:: Try it ::
Find the line with "reflexivity|])." in the records below. Copy it and every line after it, up to and including the line with "induction m1 as".

[Material provided]

(** X16. The aggregated file of a version is written even when no domain has a
    group for it: it is then the empty file. *)
Theorem aggregated_empty set_iter io_fails io_cut db s version :
  (∀ op p, io_fails op p = false) → version ∈ ip_versions →
  visited version (domains (scan_groups ip_network db)) = [] →
  files (extract_ip_networks ip_network set_iter io_fails io_cut db s).2
    !! aggregated_path version = Some EmptyString.
Proof.
  intros io_ok Hv Hvis. unfold extract_ip_networks. set (g := scan_groups ip_network db).
  destruct (scan_groups_tables_ok ip_network db) as (Hc & _ & Hnd & Hkeys).
  fold g in Hc, Hnd, Hkeys, Hvis.
  assert (Hagg : "aggregated" ∉ (domains g).*1)
    by (intros H; exact (aggregated_not_domain_key (Hkeys _ H))).
  assert (Htexts : (domain_texts set_iter version (domains g)).*2 = []).
  { rewrite <- (domain_texts_visited set_iter) in Hvis.
    by destruct (domain_texts set_iter version (domains g)). }
  destruct (version_pass_files set_iter io_fails io_cut io_ok g "ipv4" s Hc Hnd Hagg)
    as (s1 & Hp1 & _ & _ & Ha1).
  destruct (version_pass_files set_iter io_fails io_cut io_ok g "ipv6" s1 Hc Hnd Hagg)
    as (s2 & Hp2 & _ & _ & Ha2).
  unfold output_phase, ip_versions. cbn [for_each].
  rewrite (bind_ok _ _ _ _ _ Hp1), (bind_ok _ _ _ _ _ Hp2). cbn.
  apply elem_of_cons in Hv as [->|Hv];
    [|apply elem_of_cons in Hv as [->|Hv]; [|by apply elem_of_nil in Hv]].
  - pose proof (only_writes_version_pass set_iter io_fails io_cut g "ipv6" s1
                  (aggregated_path "ipv4")) as H.
    rewrite Hp2 in H. cbn in H. rewrite H, Ha1, Htexts; [done|].
    intros Ht. apply targets_version in Ht. discriminate.
  - by rewrite Ha2, Htexts.
Qed.

End Extract.

Lemma extract_order_independent_witness :
  ∃ s1' s2',
    extract_ip_networks Sample.ip_network Sample.set_iter Sample.no_failure Sample.cut
      Sample.db Sample.empty_fs = (Ok tt, s1')
    ∧ extract_ip_networks Sample.ip_network Sample.set_iter_rev Sample.no_failure
        Sample.cut Sample.db Sample.used_fs = (Ok tt, s2')
    ∧ ∀ p, written (scan_groups Sample.ip_network Sample.db) p →
           is_Some (files s1' !! p) ∧ files s1' !! p = files s2' !! p.
Proof.
  apply (extract_order_independent Sample.ip_network Sample.set_iter
           Sample.set_iter_rev Sample.no_failure Sample.no_failure Sample.cut Sample.cut
           Sample.db Sample.empty_fs Sample.used_fs).
  - intros. reflexivity.
  - intros. apply reverse_Permutation.
  - reflexivity.
  - reflexivity.
Defined.

Lemma extract_zone_files_witness :
  ∃ s', extract_ip_networks Sample.ip_network Sample.set_iter Sample.no_failure Sample.cut
          Sample.db Sample.empty_fs = (Ok tt, s')
        ∧ ∀ version key m st, version ∈ ip_versions → m !! version = Some st →
            ((key, m) ∈ countries (scan_groups Sample.ip_network Sample.db) →
             files s' !! zone_path "countries" version key
             = Some (zone_text
                       (group_networks Sample.set_iter "countries" key version st)))
            ∧ ((key, m) ∈ domains (scan_groups Sample.ip_network Sample.db) →
               files s' !! zone_path "domains" version key
               = Some (zone_text
                         (group_networks Sample.set_iter "domains" key version st))).
Proof.
  exact (extract_zone_files Sample.ip_network Sample.set_iter Sample.no_failure Sample.cut
           Sample.db Sample.empty_fs (fun _ _ => eq_refl)).
Defined.

Lemma sample_domain_keys :
  (domains (scan_groups Sample.ip_network Sample.db)).*1
  = ["qq.com"; "baidu.com"; "chinatelecom.cn"].
Proof. vm_compute. reflexivity. Qed.

Lemma extract_writes_only_witness :
  files (extract_ip_networks Sample.ip_network Sample.set_iter Sample.qq_fails Sample.cut
           Sample.db Sample.empty_fs).2 !! ["domains"; "ipv4"; "example.org.zone"]
  = files Sample.empty_fs !! ["domains"; "ipv4"; "example.org.zone"].
Proof.
  apply extract_writes_only.
  intros (version & Hv & [H|[(c & m & Hin & _ & H)|(d & m & Hin & _ & H)]]).
  - discriminate.
  - discriminate.
  - injection H as <- Hd. apply (append_inj_r "example.org" d ".zone") in Hd as <-.
    assert (Hk : "example.org" ∈ (domains (scan_groups Sample.ip_network Sample.db)).*1)
      by (apply list_elem_of_fmap; by exists ("example.org", m)).
    rewrite sample_domain_keys in Hk.
    repeat (apply elem_of_cons in Hk as [Hk|Hk]; [discriminate|]).
    by apply elem_of_nil in Hk.
Defined.

Lemma aggregated_empty_witness :
  files (extract_ip_networks Sample.ip_network Sample.set_iter Sample.no_failure Sample.cut
           Sample.db Sample.empty_fs).2 !! aggregated_path "ipv6" = Some EmptyString.
Proof.
  apply aggregated_empty; [reflexivity| |reflexivity].
  apply list_elem_of_further, list_elem_of_here.
Defined.

End RunFacts.

(** ** More on the classifier *)

Module RecordFacts.
Import PyStr Rules Classifier Records ClassifierFacts.

Lemma filter_names_cons kv (m : list (string * value)) :
  filter (fun kv => kv.1 ∈ names) (kv :: m)
  = if decide (kv.1 ∈ names) then kv :: filter (fun kv => kv.1 ∈ names) m
    else filter (fun kv => kv.1 ∈ names) m.
Proof. reflexivity. Qed.

Lemma kwarg_filter (m : list (string * value)) name :
  name ∈ names → kwarg (filter (fun kv => kv.1 ∈ names) m) name = kwarg m name.
Proof.
  intros Hn. induction m as [|[k v] m IH]; [reflexivity|].
  rewrite filter_names_cons. cbn [fst kwarg].
  destruct (decide (k ∈ names)) as [Hk|Hk]; cbn [kwarg].
  - destruct (decide (k = name)); [reflexivity|exact IH].
  - rewrite decide_False by (intros ->; done). exact IH.
Qed.

Lemma kwarg_elem (m : list (string * value)) name v :
  NoDup m.*1 → (name, v) ∈ m → kwarg m name = v.
Proof.
  induction m as [|[k w] m IH]; intros Hnd Hin; [by apply elem_of_nil in Hin|].
  cbn [fmap list_fmap fst] in Hnd. apply NoDup_cons in Hnd as [Hk Hnd].
  cbn [kwarg]. apply elem_of_cons in Hin as [[= <- <-]|Hin].
  - by rewrite decide_True.
  - rewrite decide_False; [by apply IH|]. intros ->. apply Hk.
    apply list_elem_of_fmap. by exists (name, v).
Qed.

Lemma kwarg_missing (m : list (string * value)) name :
  name ∉ m.*1 → kwarg m name = VStr EmptyString.
Proof.
  induction m as [|[k w] m IH]; intros Hn; [reflexivity|].
  cbn [fmap list_fmap fst] in Hn. apply not_elem_of_cons in Hn as [Hne Hn].
  cbn [kwarg]. rewrite decide_False by done. by apply IH.
Qed.

Lemma field_from_dict (m : list (string * value)) name :
  name ∈ names →
  ∃ ip, from_dict (VMap m) = Ok ip ∧ field ip name = Some (kwarg m name).
Proof.
  intros Hn. eexists. split; [reflexivity|].
  unfold field. cbn [continent continent_code country country_code as_domain as_name asn].
  unfold names in Hn.
  repeat (apply elem_of_cons in Hn as [->|Hn];
          [repeat (destruct (decide _) as [Hd|Hd];
                   try discriminate Hd; try (by destruct Hd); try clear Hd);
           rewrite kwarg_filter
             by (unfold names;
                 repeat first [apply list_elem_of_here|apply list_elem_of_further]);
           reflexivity|]).
  by apply elem_of_nil in Hn.
Qed.

(** X17. [from_dict] round trip: a field of the dataclass holds the value the
    mapping has under the field's name, and the default, the empty text,
    when the mapping has no such key. *)
Theorem from_dict_field (m : list (string * value)) name :
  NoDup m.*1 → name ∈ names →
  ∃ ip, from_dict (VMap m) = Ok ip
        ∧ (∀ v, (name, v) ∈ m → field ip name = Some v)
        ∧ (name ∉ m.*1 → field ip name = Some (VStr EmptyString)).
Proof.
  intros Hnd Hn. destruct (field_from_dict m name Hn) as (ip & Hip & Hf).
  exists ip. split; [done|]. split.
  - intros v Hv. by rewrite Hf, (kwarg_elem m name v).
  - intros Hno. by rewrite Hf, kwarg_missing.
Qed.

Lemma filter_names_app (m1 m2 : list (string * value)) :
  filter (fun kv => kv.1 ∈ names) (m1 ++ m2)
  = filter (fun kv => kv.1 ∈ names) m1 ++ filter (fun kv => kv.1 ∈ names) m2.
Proof.
  induction m1 as [|kv m1 IH]; [reflexivity|].
  cbn [app]. rewrite !filter_names_cons. destruct (decide _); cbn [app]; by rewrite IH.
Qed.

(** X18. [from_dict] does not look at keys that are not field names: an entry
    under such a key, wherever it stands, changes nothing. *)
Theorem from_dict_ignores_unknown (m1 m2 : list (string * value)) k v :
  k ∉ names → from_dict (VMap (m1 ++ (k, v) :: m2)) = from_dict (VMap (m1 ++ m2)).
Proof.
  intros Hk. unfold from_dict.
  rewrite !filter_names_app, filter_names_cons. cbn [fst].
  by rewrite decide_False.
Qed.

(** X19. A mapping with no field name among its keys, the empty mapping
    included, gives the [IPInfo] of the defaults, which is neither CN nor
    in the domain filter. *)
Theorem from_dict_defaults (m : list (string * value)) :
  (∀ k, k ∈ m.*1 → k ∉ names) →
  from_dict (VMap m) = Ok empty_info
  ∧ is_cn empty_info = false ∧ is_filter_domain empty_info = Ok false.
Proof.
  intros Hm. split; [|split; reflexivity].
  assert (Hf : filter (fun kv => kv.1 ∈ names) m = []).
  { induction m as [|[k v] m IH]; [reflexivity|].
    rewrite filter_names_cons. cbn [fst].
    rewrite decide_False by (apply Hm; left).
    apply IH. intros k' Hk'. apply Hm. by right. }
  unfold from_dict. rewrite Hf. reflexivity.
Qed.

[/Material provided]

:: Exercise output ::
           reflexivity|]).
  by apply elem_of_nil in Hn.
Qed.

(** X17. [from_dict] round trip: a field of the dataclass holds the value the
    mapping has under the field's name, and the default, the empty text,
    when the mapping has no such key. *)
Theorem from_dict_field (m : list (string * value)) name :
  NoDup m.*1 → name ∈ names →
  ∃ ip, from_dict (VMap m) = Ok ip
        ∧ (∀ v, (name, v) ∈ m → field ip name = Some v)
        ∧ (name ∉ m.*1 → field ip name = Some (VStr EmptyString)).
Proof.
  intros Hnd Hn. destruct (field_from_dict m name Hn) as (ip & Hip & Hf).
  exists ip. split; [done|]. split.
  - intros v Hv. by rewrite Hf, (kwarg_elem m name v).
  - intros Hno. by rewrite Hf, kwarg_missing.
Qed.

Lemma filter_names_app (m1 m2 : list (string * value)) :
  filter (fun kv => kv.1 ∈ names) (m1 ++ m2)
  = filter (fun kv => kv.1 ∈ names) m1 ++ filter (fun kv => kv.1 ∈ names) m2.
Proof.
  induction m1 as [|kv m1 IH]; [reflexivity|].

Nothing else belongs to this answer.